## TASK INSTRUCTIONS
Using the listing below, retype exactly the lines starting at the one with "[(lim_15_0 d, 16);" and ending at the one with "<[Z.to_nat SEG_UDATA := SEG", and include both.

=== Section Start ===

(* ===== verification/Seg.v ===== *)
(** * Segments and gates

    The descriptors of [mmu.h], the tables that [seginit] ([vm.c]) and [tvinit]
    ([trap.c]) fill, and the processor's own id ([mycpu] of [proc.c]).  A
    descriptor is a struct of bit-fields in C and 64 bits to the processor; both
    are here, and the theorems are about what the processor reads. *)

From S2P Require Import Prelude Bytes Mem Ulib Proc Trap.

(** ** Bit-fields *)

(** Fields with their widths, the first in the low bits: a value is cut to its width. *)
Fixpoint pack (l : list (Z * Z)) : Z :=
  match l with
  | [] => 0
  | (v, w) :: l => v mod 2 ^ w + 2 ^ w * pack l
  end.
Definition width (l : list (Z * Z)) : Z := foldr (λ f n, snd f + n) 0 l.
(** Bits [lo] to [lo + n - 1]. *)
Definition bits (v lo n : Z) : Z := Z.shiftr v lo mod 2 ^ n.

Lemma width_nonneg l : Forall (λ f, 0 ≤ snd f) l → 0 ≤ width l.
Proof. induction 1; simpl; lia. Qed.
Lemma bits_pack l1 v w l2 : Forall (λ f, 0 ≤ snd f) l1 → 0 ≤ w → bits (pack (l1 ++ (v, w) :: l2)) (width l1) w = v mod 2 ^ w.
Proof.
  intros Hl Hw. unfold bits. induction l1 as [|[u k] l1 IH]; cbn [app pack width foldr snd].
  - rewrite Z.shiftr_0_r, Z.mul_comm, Z_mod_plus_full, Z.mod_mod; [done|]. apply Z.pow_nonzero; lia.
  - apply Forall_cons in Hl as [Hk Hl]. cbn [snd] in Hk. rewrite <- Z.shiftr_shiftr by (by apply width_nonneg).
    rewrite (Z.shiftr_div_pow2 _ k) by done. assert (2 ^ k ≠ 0) by (apply Z.pow_nonzero; lia).
    rewrite Z.mul_comm, Z.div_add, Z.div_small, Z.add_0_l by (done || (apply Z.mod_pos_bound; lia)). by apply IH.
Qed.

Lemma bits_field l k f : Forall (λ f, 0 ≤ snd f) l → l !! k = Some f → bits (pack l) (width (take k l)) (snd f) = fst f mod 2 ^ snd f.
Proof.
  intros Hl Hk. rewrite <- (take_drop_middle l k f Hk) at 1. rewrite (surjective_pairing f). apply bits_pack.
  - by apply Forall_take.
  - by apply (Forall_lookup_1 _ _ _ _ Hl Hk).
Qed.

(** ** Segment descriptors *)

Record segdesc := SegDesc {
  lim_15_0 : Z; base_15_0 : Z; base_23_16 : Z; sd_type : Z; sd_s : Z; sd_dpl : Z; sd_p : Z;
  lim_19_16 : Z; avl : Z; sd_rsv1 : Z; db : Z; g : Z; base_31_24 : Z }.
Definition seg_fields (d : segdesc) : list (Z * Z) :=
  [(lim_15_0 d, 16); (base_15_0 d, 16); (base_23_16 d, 8); (sd_type d, 4); (sd_s d, 1); (sd_dpl d, 2); (sd_p d, 1);
   (lim_19_16 d, 4); (avl d, 1); (sd_rsv1 d, 1); (db d, 1); (g d, 1); (base_31_24 d, 8)].
Definition SEG (type base lim dpl : Z) : segdesc :=
  SegDesc (Z.land (Z.shiftr lim 12) 0xffff) (Z.land base 0xffff) (Z.land (Z.shiftr base 16) 0xff) type 1 dpl 1
          (Z.shiftr lim 28) 0 0 1 1 (Z.shiftr base 24).
Definition SEG16 (type base lim dpl : Z) : segdesc :=
  SegDesc (Z.land lim 0xffff) (Z.land base 0xffff) (Z.land (Z.shiftr base 16) 0xff) type 1 dpl 1
          (Z.shiftr lim 16) 0 0 1 0 (Z.shiftr base 24).

Definition SEG_KCODE : Z := 1.
Definition SEG_KDATA : Z := 2.
Definition SEG_UCODE : Z := 3.
Definition SEG_UDATA : Z := 4.
Definition SEG_TSS : Z := 5.
Definition NSEGS : nat := 6.
Definition STA_X : Z := 8.
Definition STA_W : Z := 2.
Definition STA_R : Z := 2.
Definition STS_T32A : Z := 9.
Definition STS_IG32 : Z := 0xe.
Definition STS_TG32 : Z := 0xf.

(** The table of a CPU, from the one it had. *)
Definition seginit (gdt : list segdesc) : list segdesc :=
  let gdt := <[Z.to_nat SEG_KCODE := SEG (Z.lor STA_X STA_R) 0 0xffffffff 0]> gdt in
  let gdt := <[Z.to_nat SEG_KDATA := SEG STA_W 0 0xffffffff 0]> gdt in
  let gdt := <[Z.to_nat SEG_UCODE := SEG (Z.lor STA_X STA_R) 0 0xffffffff DPL_USER]> gdt in
  <[Z.to_nat SEG_UDATA := SEG STA_W 0 0xffffffff DPL_USER]> gdt.
(** The task state segment [switchuvm] installs: the descriptor of the [n] bytes at [ts]. *)
Definition set_s (s : Z) (d : segdesc) : segdesc :=
  SegDesc (lim_15_0 d) (base_15_0 d) (base_23_16 d) (sd_type d) s (sd_dpl d) (sd_p d) (lim_19_16 d) (avl d) (sd_rsv1 d) (db d) (g d) (base_31_24 d).
(** The fields of [struct taskstate]: words, and selectors with two bytes after them. *)
Definition taskstate_fields : list (string * Z) :=
  [("link", 4); ("esp0", 4); ("ss0", 2); ("padding1", 2); ("esp1", 4); ("ss1", 2); ("padding2", 2); ("esp2", 4); ("ss2", 2); ("padding3", 2);
   ("cr3", 4); ("eip", 4); ("eflags", 4); ("eax", 4); ("ecx", 4); ("edx", 4); ("ebx", 4); ("esp", 4); ("ebp", 4); ("esi", 4); ("edi", 4);
   ("es", 2); ("padding4", 2); ("cs", 2); ("padding5", 2); ("ss", 2); ("padding6", 2); ("ds", 2); ("padding7", 2); ("fs", 2); ("padding8", 2);
   ("gs", 2); ("padding9", 2); ("ldt", 2); ("padding10", 2); ("t", 2); ("iomb", 2)]%string.
Definition sizeof_taskstate : Z := foldr (λ f n, snd f + n) 0 taskstate_fields.
Definition tss_segment (ts : Z) (gdt : list segdesc) : list segdesc :=
  <[Z.to_nat SEG_TSS := set_s 0 (SEG16 STS_T32A ts (sizeof_taskstate - 1) 0)]> gdt.

(** ** Gates *)

Record gatedesc := GateDesc {
  off_15_0 : Z; gd_cs : Z; gd_args : Z; gd_rsv1 : Z; gd_type : Z; gd_s : Z; gd_dpl : Z; gd_p : Z; off_31_16 : Z }.
Definition gate_fields (d : gatedesc) : list (Z * Z) :=
  [(off_15_0 d, 16); (gd_cs d, 16); (gd_args d, 5); (gd_rsv1 d, 3); (gd_type d, 4); (gd_s d, 1); (gd_dpl d, 2); (gd_p d, 1); (off_31_16 d, 16)].
Definition SETGATE (istrap : bool) (sel off d : Z) : gatedesc :=
  GateDesc (Z.land off 0xffff) sel 0 0 (if istrap then STS_TG32 else STS_IG32) 0 d 1 (Z.shiftr off 16).

(** [tvinit]: [vectors] is the table [vectors.S] holds. *)
Definition tvinit (vectors : list Z) (idt : list gatedesc) : list gatedesc :=
  let idt := foldl (λ t i, <[i := SETGATE false (Z.shiftl SEG_KCODE 3) (nth i vectors 0) 0]> t) idt (seq 0 256) in
  <[Z.to_nat T_SYSCALL := SETGATE true (Z.shiftl SEG_KCODE 3) (nth (Z.to_nat T_SYSCALL) vectors 0) DPL_USER]> idt.

(** ** What the processor reads *)

Definition seg_base (v : Z) : Z := bits v 16 16 + 2 ^ 16 * bits v 32 8 + 2 ^ 24 * bits v 56 8.
(** The last offset of the segment: the limit counts pages when the granularity bit is set. *)
Definition seg_limit (v : Z) : Z :=
  let l := bits v 0 16 + 2 ^ 16 * bits v 48 4 in if bits v 55 1 =? 1 then 4096 * l + 4095 else l.
Definition seg_type (v : Z) : Z := bits v 40 4.
Definition seg_app (v : Z) : bool := bits v 44 1 =? 1.
Definition seg_dpl (v : Z) : Z := bits v 45 2.
Definition seg_present (v : Z) : bool := bits v 47 1 =? 1.
Definition seg_32 (v : Z) : bool := bits v 54 1 =? 1.
Definition gate_off (v : Z) : Z := bits v 0 16 + 2 ^ 16 * bits v 48 16.
Definition gate_sel (v : Z) : Z := bits v 16 16.
Definition gate_type (v : Z) : Z := bits v 40 4.
Definition gate_dpl (v : Z) : Z := bits v 45 2.
Definition gate_present (v : Z) : bool := bits v 47 1 =? 1.

(** [INT n] by code of privilege [cpl], or an interrupt from a device: where the processor goes on, at which
    privilege, and whether it disables interrupts; a fault otherwise. *)
Inductive entered := Enters (eip cpl : Z) (clears_if : bool) | Fault.
Definition enter (gdt idt : list Z) (software : bool) (cpl n : Z) : entered :=
  let v := nth (Z.to_nat n) idt 0 in
  if negb ((0 <=? n) && (n <? Z.of_nat (length idt))) then Fault
  else if negb ((gate_type v =? STS_IG32) || (gate_type v =? STS_TG32)) then Fault
  else if software && (gate_dpl v <? cpl) then Fault
  else if negb (gate_present v) then Fault
  else
    let c := nth (Z.to_nat (gate_sel v / 8)) gdt 0 in
    if negb (seg_app c && seg_present c && Z.testbit (seg_type c) 3 && (seg_dpl c <=? cpl)) then Fault
    else if seg_limit c <? gate_off v then Fault
    else Enters (seg_base c + gate_off v) (seg_dpl c) (gate_type v =? STS_IG32).

Definition gdt_words (gdt : list segdesc) : list Z := map (λ d, pack (seg_fields d)) gdt.
Definition idt_words (idt : list gatedesc) : list Z := map (λ d, pack (gate_fields d)) idt.

(** ** Descriptors as the processor reads them *)

Lemma seg_widths d : Forall (λ f, 0 ≤ snd f) (seg_fields d).
Proof. repeat constructor; cbn [snd]; lia. Qed.
Lemma gate_widths d : Forall (λ f, 0 ≤ snd f) (gate_fields d).
Proof. repeat constructor; cbn [snd]; lia. Qed.

Lemma seg_read d (v := pack (seg_fields d)) :
  bits v 0 16 = lim_15_0 d mod 2 ^ 16 ∧ bits v 16 16 = base_15_0 d mod 2 ^ 16 ∧ bits v 32 8 = base_23_16 d mod 2 ^ 8 ∧
  bits v 40 4 = sd_type d mod 2 ^ 4 ∧ bits v 44 1 = sd_s d mod 2 ^ 1 ∧ bits v 45 2 = sd_dpl d mod 2 ^ 2 ∧ bits v 47 1 = sd_p d mod 2 ^ 1 ∧
  bits v 48 4 = lim_19_16 d mod 2 ^ 4 ∧ bits v 54 1 = db d mod 2 ^ 1 ∧ bits v 55 1 = g d mod 2 ^ 1 ∧ bits v 56 8 = base_31_24 d mod 2 ^ 8.
Proof.
  pose proof (λ k f, bits_field (seg_fields d) k f (seg_widths d)) as Hf.
  split_and!; [exact (Hf 0%nat _ eq_refl)|exact (Hf 1%nat _ eq_refl)|exact (Hf 2%nat _ eq_refl)|exact (Hf 3%nat _ eq_refl)|exact (Hf 4%nat _ eq_refl)|
    exact (Hf 5%nat _ eq_refl)|exact (Hf 6%nat _ eq_refl)|exact (Hf 7%nat _ eq_refl)|exact (Hf 10%nat _ eq_refl)|exact (Hf 11%nat _ eq_refl)|exact (Hf 12%nat _ eq_refl)].
Qed.

Lemma gate_read d (v := pack (gate_fields d)) :
  bits v 0 16 = off_15_0 d mod 2 ^ 16 ∧ bits v 16 16 = gd_cs d mod 2 ^ 16 ∧ bits v 40 4 = gd_type d mod 2 ^ 4 ∧
  bits v 45 2 = gd_dpl d mod 2 ^ 2 ∧ bits v 47 1 = gd_p d mod 2 ^ 1 ∧ bits v 48 16 = off_31_16 d mod 2 ^ 16.
Proof.
  pose proof (λ k f, bits_field (gate_fields d) k f (gate_widths d)) as Hf.
  split_and!; [exact (Hf 0%nat _ eq_refl)|exact (Hf 1%nat _ eq_refl)|exact (Hf 4%nat _ eq_refl)|
    exact (Hf 6%nat _ eq_refl)|exact (Hf 7%nat _ eq_refl)|exact (Hf 8%nat _ eq_refl)].
Qed.

Lemma low16 a : Z.land a 0xffff mod 2 ^ 16 = a mod 65536.
Proof. change 0xffff with (Z.ones 16). rewrite Z.land_ones by lia. rewrite Z.mod_mod by done. done. Qed.
Lemma low8 a : Z.land a 0xff mod 2 ^ 8 = a mod 256.
Proof. change 0xff with (Z.ones 8). rewrite Z.land_ones by lia. rewrite Z.mod_mod by done. done. Qed.

(** [SEG] gives the segment it is asked for, its limit up to the end of a page; [SEG16], whose limit counts bytes,
    gives limits under a megabyte exactly. *)
Lemma seg_bits big type base lim dpl (v := pack (seg_fields ((if big : bool then SEG else SEG16) type base lim dpl))) :
  0 ≤ base < 2 ^ 32 → 0 ≤ lim < (if big then 2 ^ 32 else 2 ^ 20) → 0 ≤ type < 16 → 0 ≤ dpl < 4 →
  seg_base v = base ∧ seg_limit v = (if big then 4096 * (lim / 4096) + 4095 else lim) ∧ seg_type v = type ∧ seg_dpl v = dpl ∧
  seg_app v = true ∧ seg_present v = true ∧ seg_32 v = true.
Proof.
  intros Hb Hl Ht Hd. unfold v, seg_base, seg_limit, seg_type, seg_dpl, seg_app, seg_present, seg_32. set (d := (if big then _ else _) _ _ _ _).
  destruct (seg_read d) as (-> & -> & -> & -> & -> & -> & -> & -> & -> & -> & ->). unfold d, SEG, SEG16. destruct big;
    cbn [lim_15_0 base_15_0 base_23_16 sd_type sd_s sd_dpl sd_p lim_19_16 db g base_31_24];
    rewrite !low16, low8, !Z.shiftr_div_pow2 by lia;
    change (2 ^ 32) with 4294967296 in *; change (2 ^ 20) with 1048576 in *; change (2 ^ 16) with 65536; change (2 ^ 24) with 16777216; change (2 ^ 12) with 4096;
    change (2 ^ 28) with 268435456; change (2 ^ 8) with 256; change (2 ^ 4) with 16; change (2 ^ 2) with 4; change (2 ^ 1) with 2;
    change (1 mod 2) with 1; change (0 mod 2) with 0; cbn [Z.eqb Pos.eqb]; split_and!; try reflexivity; try (apply Z.mod_small; lia); Z.to_euclidean_division_equations; lia.
Qed.

(** ** Entering the kernel *)

Lemma fill_lookup {A} (f : nat → A) (t : list A) n i : (n ≤ length t)%nat →
  foldl (λ t i, <[i := f i]> t) t (seq 0 n) !! i = if (i <? n)%nat then Some (f i) else t !! i.
Proof.
  intros Hn. assert (length (foldl (λ t i, <[i := f i]> t) t (seq 0 n)) = length t) as Hlen.
  { clear Hn. induction n as [|n IH]; [done|]. rewrite seq_S, foldl_app. cbn [foldl]. by rewrite length_insert. }
  induction n as [|n IH]; [done|]. rewrite seq_S, foldl_app in *. cbn [foldl] in *. rewrite length_insert in Hlen.
  destruct (decide (i = n)) as [->|Hne].
  - rewrite list_lookup_insert_eq by (cbn; lia). by rewrite (proj2 (Nat.ltb_lt n (S n))) by lia.
  - rewrite list_lookup_insert_ne by (cbn; lia). rewrite IH by (done || lia). destruct (Nat.ltb_spec i n), (Nat.ltb_spec i (S n)); done || lia.
Qed.

Lemma tvinit_gate vectors idt n : length idt = 256%nat → (n < 256)%nat →
  tvinit vectors idt !! n =
  Some (SETGATE (n =? 64)%nat (Z.shiftl SEG_KCODE 3) (nth n vectors 0) (if (n =? 64)%nat then DPL_USER else 0)).
Proof.
  intros Hl Hn. unfold tvinit. change (Z.to_nat T_SYSCALL) with 64%nat. destruct (Nat.eqb_spec n 64) as [->|Hne].
  - apply list_lookup_insert_eq. apply lookup_lt_is_Some_1. rewrite fill_lookup by lia. done.
  - rewrite list_lookup_insert_ne by done. rewrite fill_lookup by lia. by rewrite (proj2 (Nat.ltb_lt n 256)).
Qed.
Lemma tvinit_length vectors idt : length idt = 256%nat → length (tvinit vectors idt) = 256%nat.
Proof.
  intros Hl. unfold tvinit. rewrite length_insert. generalize (λ i, SETGATE false (Z.shiftl SEG_KCODE 3) (nth i vectors 0) 0). intros f.
  rewrite <- Hl at 2. generalize 256%nat. intros n. clear Hl. induction n as [|n IH]; [done|]. rewrite seq_S, foldl_app. cbn [foldl]. by rewrite length_insert.
Qed.

Lemma gate_bits istrap sel off dpl (v := pack (gate_fields (SETGATE istrap sel off dpl))) :
  0 ≤ off < 2 ^ 32 → 0 ≤ sel < 2 ^ 16 → 0 ≤ dpl < 4 →
  gate_off v = off ∧ gate_sel v = sel ∧ gate_type v = (if istrap then STS_TG32 else STS_IG32) ∧ gate_dpl v = dpl ∧ gate_present v = true.
Proof.
  intros Ho Hs Hd. unfold v, gate_off, gate_sel, gate_type, gate_dpl, gate_present. destruct (gate_read (SETGATE istrap sel off dpl)) as (-> & -> & -> & -> & -> & ->).
  cbn [SETGATE off_15_0 gd_cs gd_type gd_dpl gd_p off_31_16]. rewrite low16, Z.shiftr_div_pow2 by lia. change (2 ^ 32) with 4294967296 in *. change (2 ^ 16) with 65536 in *.
  split_and!; [Z.to_euclidean_division_equations; lia|by apply Z.mod_small|by destruct istrap|by apply Z.mod_small|reflexivity].
Qed.

(** The kernel's code segment in the table of a CPU that runs a process. *)
Lemma kcode_word ts gdt : length gdt = NSEGS →
  nth 1 (gdt_words (tss_segment ts (seginit gdt))) 0 = pack (seg_fields (SEG (Z.lor STA_X STA_R) 0 0xffffffff 0)).
Proof.
  intros Hl. destruct gdt as [|d0 [|d1 [|d2 [|d3 [|d4 [|d5 [|]]]]]]]; try done.
Qed.


Module SampleTables.
Definition vectors : list Z := map (λ i, 0x80105000 + 8 * Z.of_nat i) (seq 0 256).
Definition gdt0 : list segdesc := replicate NSEGS (SegDesc 0 0 0 0 0 0 0 0 0 0 0 0 0).
Definition idt0 : list gatedesc := replicate 256 (GateDesc 0 0 0 0 0 0 0 0 0).
Lemma vectors_ok : Forall (λ a, 0 ≤ a < 2 ^ 32) vectors.
Proof. apply (bool_decide_eq_true_1 (Forall (λ a, 0 ≤ a < 2 ^ 32) vectors)). vm_compute. reflexivity. Qed.

End SampleTables.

=== Section End ===

## TASK SOLUTION
  [(lim_15_0 d, 16); (base_15_0 d, 16); (base_23_16 d, 8); (sd_type d, 4); (sd_s d, 1); (sd_dpl d, 2); (sd_p d, 1);
   (lim_19_16 d, 4); (avl d, 1); (sd_rsv1 d, 1); (db d, 1); (g d, 1); (base_31_24 d, 8)].
Definition SEG (type base lim dpl : Z) : segdesc :=
  SegDesc (Z.land (Z.shiftr lim 12) 0xffff) (Z.land base 0xffff) (Z.land (Z.shiftr base 16) 0xff) type 1 dpl 1
          (Z.shiftr lim 28) 0 0 1 1 (Z.shiftr base 24).
Definition SEG16 (type base lim dpl : Z) : segdesc :=
  SegDesc (Z.land lim 0xffff) (Z.land base 0xffff) (Z.land (Z.shiftr base 16) 0xff) type 1 dpl 1
          (Z.shiftr lim 16) 0 0 1 0 (Z.shiftr base 24).

Definition SEG_KCODE : Z := 1.
Definition SEG_KDATA : Z := 2.
Definition SEG_UCODE : Z := 3.
Definition SEG_UDATA : Z := 4.
Definition SEG_TSS : Z := 5.
Definition NSEGS : nat := 6.
Definition STA_X : Z := 8.
Definition STA_W : Z := 2.
Definition STA_R : Z := 2.
Definition STS_T32A : Z := 9.
Definition STS_IG32 : Z := 0xe.
Definition STS_TG32 : Z := 0xf.

(** The table of a CPU, from the one it had. *)
Definition seginit (gdt : list segdesc) : list segdesc :=
  let gdt := <[Z.to_nat SEG_KCODE := SEG (Z.lor STA_X STA_R) 0 0xffffffff 0]> gdt in
  let gdt := <[Z.to_nat SEG_KDATA := SEG STA_W 0 0xffffffff 0]> gdt in
  let gdt := <[Z.to_nat SEG_UCODE := SEG (Z.lor STA_X STA_R) 0 0xffffffff DPL_USER]> gdt in
  <[Z.to_nat SEG_UDATA := SEG STA_W 0 0xffffffff DPL_USER]> gdt.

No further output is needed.